Stem cells have long held the potential to transform treatments for a range of diseases.
This promise comes from the fact the stem cells are immature cells that can turn into any type of cell in the human body — for example, a liver cell or a cardiac cell — in a process called differentiation.
In the body, it’s a very efficient process. But to use stem cells to create cell-based therapies on a large scale, researchers need to make the process just as efficient in the lab. That’s the goal of a Medicine by Design-funded research team led by Shana Kelley.
“We’re trying to understand the bottlenecks,” says Kelley, who is a University Professor in the departments of Pharmaceutical Sciences, Chemistry and Biochemistry and the Institute of Biomedical Engineering at the University of Toronto (U of T). “When large batches of cells are differentiating, individual cells tend to get stuck at particular points. So we are engineering proteins and antibodies and then testing them to see if we can help stem cells can get past these bottlenecks. We’re essentially trying to guide the cell through differentiation in a very precise way.”
Eventually, Kelley sees the impact of the work as being able produce mature cells at scale, which would have therapeutic uses. For example, being able to scale hematopoietic, or blood-forming, stem cells could be a powerful treatment for different types of blood disorders. There’s also the potential for the cells that are generated in vitro (in the lab) to be used in vivo (in the body) to promote self-repair, which could contribute to intestinal regeneration or blood-brain barrier repair.
“The individuals most in need of this type of repair are people who are aging. The ability to control degenerative diseases would have tremendous economic, societal and health implications. That really motivates us,” Kelley says.
Kelley leads a research team that involves seven labs, more than 50 people, and two distinct aims. In one of the major aims of the project, Kelley is collaborating with Jason Moffat and Benjamin Blencowe, both professors at the Donnelly Centre for Cellular and Biomolecular Research, to find all human genes that play a role in the differentiation process using the gene-editing tool CRISPR.
In the other major aim of the project, Stephane Angers, a professor and associate dean of research at the Leslie Dan Faculty of Pharmacy, and Sachdev Sidhu, a professor at the Donnelly Centre, are developing antibody molecules that could be used to activate and guide cell differentiation, while Keith Pardee, an assistant professor at Pharmacy, is developing synthetic biology approaches for the cost-effective synthesis of these antibodies into potential therapeutics. Alison McGuigan, a professor at the Department of Chemical Engineering & Applied Chemistry, is also on the team and is investigating molecular pathways acting on the tissue.
The multi-disciplinary team is one of 12 sharing nearly $21 million in funding from Medicine by Design over three years. Funded by a $114-million grant from the Canada First Research Excellence Fund, Medicine by Design is a strategic research initiative that is working at the convergence of engineering, medicine and science to catalyze transformative discoveries in regenerative medicine and accelerate them toward clinical impact.

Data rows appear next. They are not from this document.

(* ===== verification/QuerySafety.v ===== *)
(** * query: what an answer promises

    [spans] says what a one-based, half-open line and column range of a text
    selects.  An answer that makes claims went through three authorizations, and its
    citations name bytes of the pinned snapshot; a denial keeps the files, the
    synthesizer and the scorer out of the result. *)

From Stdlib Require Import Ascii String.
From S2P Require Import Prelude GoString Float64 Runtime FactualConsistency QueryTypes QueryRetrieval QueryEvidence QueryEngine.
From stdpp Require Import gmap strings.
Open Scope string_scope.
Open Scope Z_scope.

(** ** What a range of lines and columns selects *)

Definition NL : string := String "010" EmptyString.
Definition lines_of (content : string) : list string := split_char "010" content.

(** The byte offset of a one-based position. *)
Definition position (content : string) (line column : Z) : Z := sumZ (fun l => len l + 1) (take (Z.to_nat (line - 1)) (lines_of content)) + (column - 1).

(** [text] is what lies between two positions of [content]. *)
Definition spans (content : string) (startLine startColumn endLine endColumn : Z) (text : string) : Prop :=
  exists before after, content = before ++ text ++ after /\ len before = position content startLine startColumn /\ len (before ++ text) = position content endLine endColumn.

(** ** Lines and bytes *)

Fixpoint lines_text (l : list string) : string := match l with [] => "" | x :: rest => x ++ NL ++ lines_text rest end.

Lemma len_lines_text l : len (lines_text l) = sumZ (fun x => len x + 1) l.
Proof. induction l as [|x l IH]; [done|]. cbn [lines_text sumZ]. rewrite !len_app, IH. change (len NL) with 1. lia. Qed.

Lemma join_lines l x rest : GoString.join NL (l ++ x :: rest)%list = lines_text l ++ GoString.join NL (x :: rest).
Proof.
  induction l as [|y l IH]; [done|]. cbn [lines_text]. rewrite !append_assoc, <- IH. cbn [GoString.join app]. by destruct (l ++ x :: rest)%list eqn:E; [destruct l|].
Qed.

Lemma join_head x rest : exists after, GoString.join NL (x :: rest) = x ++ after.
Proof. destruct rest as [|y rest]; [exists ""; cbn; by rewrite append_nil_r|]. by eexists. Qed.

Lemma content_lines content A x B : lines_of content = (A ++ x :: B)%list -> exists after, content = lines_text A ++ x ++ after.
Proof.
  intros E. destruct (join_head x B) as [after Ha]. exists after. rewrite <- Ha, <- join_lines, <- E. unfold lines_of, NL. symmetry. apply (join_split "010").
Qed.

Kelley says the scientific diversity of her team increases the potential of the research, “We’ve pulled together engineers, chemists, developmental biologists and genomics experts. All of these different fields converging makes the research very different than if you just had a bunch of stem cell biologists sitting in a room together. Having people with different types of expertise leads to fresh ideas and a different type of conversation.”
The team’s work is already having an impact. One of the synthetic factors the team has developed, an antibody that is able to trigger signal transduction in a cell, has been licensed to a company called AntlerA, which has begun preclinical testing. Signal transduction is the process by which a cell receives a signal from outside the cell that leads to a functional change within the cell, and it is a major factor in cell differentiation.
Kelley adds that she could see clinical testing efforts from this project happening within the next two to three years. “This research is very cross-cutting, and I think that means there could be more impact more quickly. For example, I’ve talked to Medicine by Design researchers on the cardiac side who see the utility of our project for their own research. Because our work is general, it’s definitely applicable to different areas of regenerative medicine.”
With her applied chemistry background and focus on technology development, Kelley brings an important perspective to the Medicine by Design community.
“My work in chemistry was focused on new technologies for measuring molecular analytes. I was brought into Medicine by Design because of my work building platforms so that we could better measure what’s going on with the cell. We can only see and study the biology that we can measure. My work brings the technological side alongside the stem cell biology.”
Kelley adds, “I think Medicine by Design is such a powerful effort in so many different ways. It has pulled so many people like me into the regenerative medicine field by having the resources there to support the research. It has been transformative for my own research. It has completely changed what we do and how we do it, in a very good way.”